**Try it:**
When you reach the line containing "Cassandra driver raises", include it and stop; until then, return each line of the material exactly, starting with the first.

====

(** * Schema introspection for two database backends

    A shallow embedding of [postgresql_mcp/db.py], [postgresql_mcp/__main__.py],
    [scylladb_mcp/db.py] and [scylladb_mcp/__main__.py].

    Python strings are [string]s, configuration dictionaries and the process
    environment are [gmap string string], integers are [Z].  A method of
    [DatabaseManager] is a function from the manager's fields to an outcome
    (a returned value or a raised exception), the fields afterwards and the
    list of calls it made to the database driver and to the logger, in
    program order. *)

From Stdlib Require Import ZArith Ascii String List Permutation Sorted.
From Stdlib Require OrderedTypeEx.
From stdpp Require Import base decidable option list strings gmap.

Local Open Scope string_scope.
Local Open Scope Z_scope.

(** ** Python exceptions and outcomes *)

(** The exceptions the modules raise or let through: [ValueError], raised by
    the identifier validator, by [get_db] and by [int]; the driver's own
    error ([psycopg2.Error] for the relational backend, whatever the
    Cassandra driver raises for the wide-column one); and the interpreter's
    [AttributeError] and [KeyError]. *)
Inductive exn : Type :=
| ValueError (msg : string)
| DriverError (msg : string)
| AttributeError (msg : string)
| KeyError (msg : string).

Inductive result (A : Type) : Type :=
| Return (a : A)
| Raise (e : exn).
Arguments Return {A} a.
Arguments Raise {A} e.

(** [str(e)] inside an f-string. *)
Definition exn_str (e : exn) : string :=
  match e with
  | ValueError m | DriverError m | AttributeError m | KeyError m => m
  end.

(** ** The regular expression of the identifier validator

    Both modules test [re.match(r"^[a-zA-Z0-9_]+$", name)]. *)
Module Re.
Lemma image_loop_dims (xpm_data : list string) (color_map : dict string)
    (width num_colors cpp : nat) (range : list nat) :
  forall image image',
    image_loop xpm_data color_map width num_colors cpp range image = Ok image' ->
    image_name image' = image_name image /\
    image_width image' = image_width image /\
    image_height image' = image_height image.
Proof.
  induction range as [|y range IH]; intros image image'; cbn [image_loop].
  - intros [= <-]. repeat split.
  - destruct (item xpm_data (y + 1 + num_colors)) as [row|e]; cbn [rbind];
      [|discriminate].
    destruct (row_loop color_map row cpp (seq 0 width) "") as [row_str|e];
      cbn [rbind]; [|discriminate].
    intros H. apply IH in H. exact H.
Qed.

(** X2.  Image construction never returns an image of a pixel map with a
    missing row or a symbol without a colour: when it succeeds, the header
    parsed, every row below the declared height exists and every pixel of it
    below the declared width is a key of the colour table. *)
Theorem rendered_pixel_map_has_all_colors (xpm_data : list string)
    (s s' : tk_state) (image : PhotoImage) :
  create_photo_image xpm_data s = Ok (image, s') ->
  exists header num_colors cpp color_map,
    item xpm_data 0 = Ok header /\
    parse_header header = Ok (image_width image, image_height image, num_colors, cpp) /\
    color_map_loop xpm_data (seq 0 num_colors) [] = Ok color_map /\
    forall y, (y < image_height image)%nat ->
      exists row, nth_error xpm_data (y + 1 + num_colors) = Some row /\
        forall x, (x < image_width image)%nat ->
          dict_mem color_map (slice row (x * cpp) ((x + 1) * cpp)) = true.
Proof.
  unfold create_photo_image, bind, lift, new_PhotoImage.
  destruct (item xpm_data 0) as [header|e]; [|discriminate].
  destruct (parse_header header) as [[[[width height] num_colors] cpp]|e] eqn:Hparse;
    [|discriminate].
  destruct (color_map_loop xpm_data (seq 0 num_colors) []) as [color_map|e] eqn:Hcm;
    [|discriminate].
  destruct (image_loop _ _ _ _ _ _ _) as [image0|e] eqn:Hloop; [|discriminate].
  intros [= <- <-].
  destruct (image_loop_dims xpm_data color_map width num_colors cpp (seq 0 height)
              _ _ Hloop) as (_ & Hw & Hh).
  cbn [image_width image_height] in Hw, Hh. rewrite Hw, Hh.
  exists header, num_colors, cpp, color_map. repeat split; try assumption.
  intros y Hy. eapply image_loop_ok; [exact Hloop|]. apply in_seq. lia.
Qed.
(** ** Attack estimates: bounds and growth *)

Lemma ltb_combinations (t c : Z) (bound : Q) :
  bound == inject_Z c ->
  Attack.ltb (inject_Z t / inject_Z 1000000) bound = (t <? c * 1000000)%Z.
Proof.
  intros Hbound.
  destruct (t <? c * 1000000)%Z eqn:Hlt.
  - apply ltb_lt. rewrite Hbound. apply Z.ltb_lt in Hlt.
    unfold Qlt, Qdiv, Qmult, Qinv, inject_Z. simpl. lia.
  - destruct (Attack.ltb (inject_Z t / inject_Z 1000000) bound) eqn:Hq; [ | reflexivity].
    apply ltb_lt in Hq. rewrite Hbound in Hq. apply Z.ltb_ge in Hlt.
    unfold Qlt, Qdiv, Qmult, Qinv, inject_Z in Hq. simpl in Hq. lia.
Qed.

(** The brute-force penalty read off the number of combinations. *)
Lemma bruteForce_penalty_combinations (pipeline : CipherPipeline.t) :
  Attack.penalty (Attack.bruteForceAttack pipeline)
  = Spec.combinationBucket (Spec.totalCombinations (CipherPipeline.nodes pipeline)).
Proof.
  unfold Attack.bruteForceAttack. cbn [Attack.penalty].
  rewrite combinations_fold, Z.mul_1_l.
  rewrite minutes_under_60, hours_under_24.
  unfold Spec.combinationBucket.
  rewrite (ltb_combinations _ 1 1) by reflexivity.
  rewrite (ltb_combinations _ 60 60) by reflexivity.
  rewrite (ltb_combinations _ 3600 (60 * 60)) by reflexivity.
  rewrite (ltb_combinations _ 86400 (24 * 60 * 60)) by reflexivity.
  reflexivity.
Qed.

Lemma multiplicity_range (node : CipherNode) : (2 <= Spec.multiplicity node <= 26)%Z.
Proof. destruct node; simpl; lia. Qed.

Lemma totalCombinations_range (nodes : list CipherNode) :
  (1 <= Spec.totalCombinations nodes <= 26 ^ Z.of_nat (List.length nodes))%Z.
Proof.
  unfold Spec.totalCombinations.
  induction nodes as [ | node nodes IH]; cbn [fold_right List.length].
  - simpl. lia.
  - pose proof (multiplicity_range node) as Hm.
    rewrite Nat2Z.inj_succ, Z.pow_succ_r by lia. nia.
Qed.
(** Reading back the digits written by [decimal_digits]. *)
Lemma digits_value_decimal stop fuel n acc rest :
  (stop = 45 ∨ stop = 0) → 0 <= n <= INT_MAX → n < 10 ^ Z.of_nat fuel →
  digits_value stop 0 (decimal_digits fuel n acc ++ rest)
  = digits_value stop n (acc ++ rest).
Proof.
  intros Hstop. revert n acc. induction fuel as [|fuel IH]; intros n acc Hn Hf.
  - cbn in Hf. assert (n = 0) as -> by lia. done.
  - cbn [decimal_digits].
    assert (n = 10 * (n `div` 10) + n `mod` 10) as Hdm by (apply Z.div_mod; lia).
    pose proof (Z.mod_pos_bound n 10 ltac:(lia)) as Hm.
    destruct (Z.eqb_spec (n `div` 10) 0) as [Hz|Hnz].
    + cbn [app]. rewrite digits_value_digit by (done || lia).
      rewrite wrap_int_small by lia. f_equal. lia.
    + rewrite IH.
      * cbn [app]. rewrite digits_value_digit by (done || lia).
        rewrite wrap_int_small by lia. f_equal. lia.
      * pose proof (Z.div_pos n 10). lia.
      * rewrite Nat2Z.inj_succ, Z.pow_succ_r in Hf by lia.
        apply Z.div_lt_upper_bound; lia.
Qed.

Lemma decimal_digits_are_digits fuel n acc :
  0 <= n → Forall (λ c, is_digit c = true) acc →
  Forall (λ c, is_digit c = true) (decimal_digits fuel n acc).
Proof.
  revert n acc. induction fuel as [|fuel IH]; intros n acc Hn Hacc; [done|].
  cbn [decimal_digits].
  assert (Forall (λ c, is_digit c = true) ((48 + n `mod` 10) :: acc)) as Hacc'.
  { constructor; [by apply digit_char|done]. }
  destruct (n `div` 10 =? 0); [done|]. apply IH; [|done].
  apply Z.div_pos; lia.
Qed.

Lemma decimal_digits_length fuel n acc :
  (length acc ≤ length (decimal_digits fuel n acc))%nat.
Proof.
  revert n acc. induction fuel as [|fuel IH]; intros n acc; [done|].
  cbn [decimal_digits]. destruct (n `div` 10 =? 0); [cbn; lia|].
  etrans; [|apply IH]. cbn. lia.
Qed.

Lemma pow10_gt (k : nat) : Z.of_nat k < 10 ^ Z.of_nat k.
Proof.
  induction k as [|k IH]; [done|].
  rewrite Nat2Z.inj_succ, Z.pow_succ_r by lia. lia.
Qed.

Lemma decimal_spec n :
  0 <= n <= INT_MAX →
  Forall (λ c, is_digit c = true) (decimal n) ∧ decimal n ≠ [] ∧
  ∀ stop rest, (stop = 45 ∨ stop = 0) →
    digits_value stop 0 (decimal n ++ rest) = digits_value stop n rest.
Proof.
  intros Hn. unfold decimal. split_and!.
  - apply decimal_digits_are_digits; [lia|constructor].
  - cbn [decimal_digits]. destruct (n `div` 10 =? 0); [done|].
    intros Hnil. pose proof (decimal_digits_length (Z.to_nat n) (n `div` 10)
                               [48 + n `mod` 10]) as Hl.
    rewrite Hnil in Hl. cbn in Hl. lia.
  - intros stop rest Hstop.
    rewrite (digits_value_decimal stop _ n [] rest) by
      (try done; pose proof (pow10_gt (S (Z.to_nat n))); lia). done.
Qed.
(* ===== verification/_CoqProject ===== *)
-Q . S2P
Prelude.v
GoStrings.v
DockerTypes.v
Util.v
Container.v
Frame.v
Ticker.v
TickerSteps.v
TickerTests.v
Launch.v
Goroutines.v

====

**Task output:**
(** * Schema introspection for two database backends

    A shallow embedding of [postgresql_mcp/db.py], [postgresql_mcp/__main__.py],
    [scylladb_mcp/db.py] and [scylladb_mcp/__main__.py].

    Python strings are [string]s, configuration dictionaries and the process
    environment are [gmap string string], integers are [Z].  A method of
    [DatabaseManager] is a function from the manager's fields to an outcome
    (a returned value or a raised exception), the fields afterwards and the
    list of calls it made to the database driver and to the logger, in
    program order. *)

From Stdlib Require Import ZArith Ascii String List Permutation Sorted.
From Stdlib Require OrderedTypeEx.
From stdpp Require Import base decidable option list strings gmap.

Local Open Scope string_scope.
Local Open Scope Z_scope.

(** ** Python exceptions and outcomes *)

(** The exceptions the modules raise or let through: [ValueError], raised by
    the identifier validator, by [get_db] and by [int]; the driver's own
    error ([psycopg2.Error] for the relational backend, whatever the
    Cassandra driver raises for the wide-column one); and the interpreter's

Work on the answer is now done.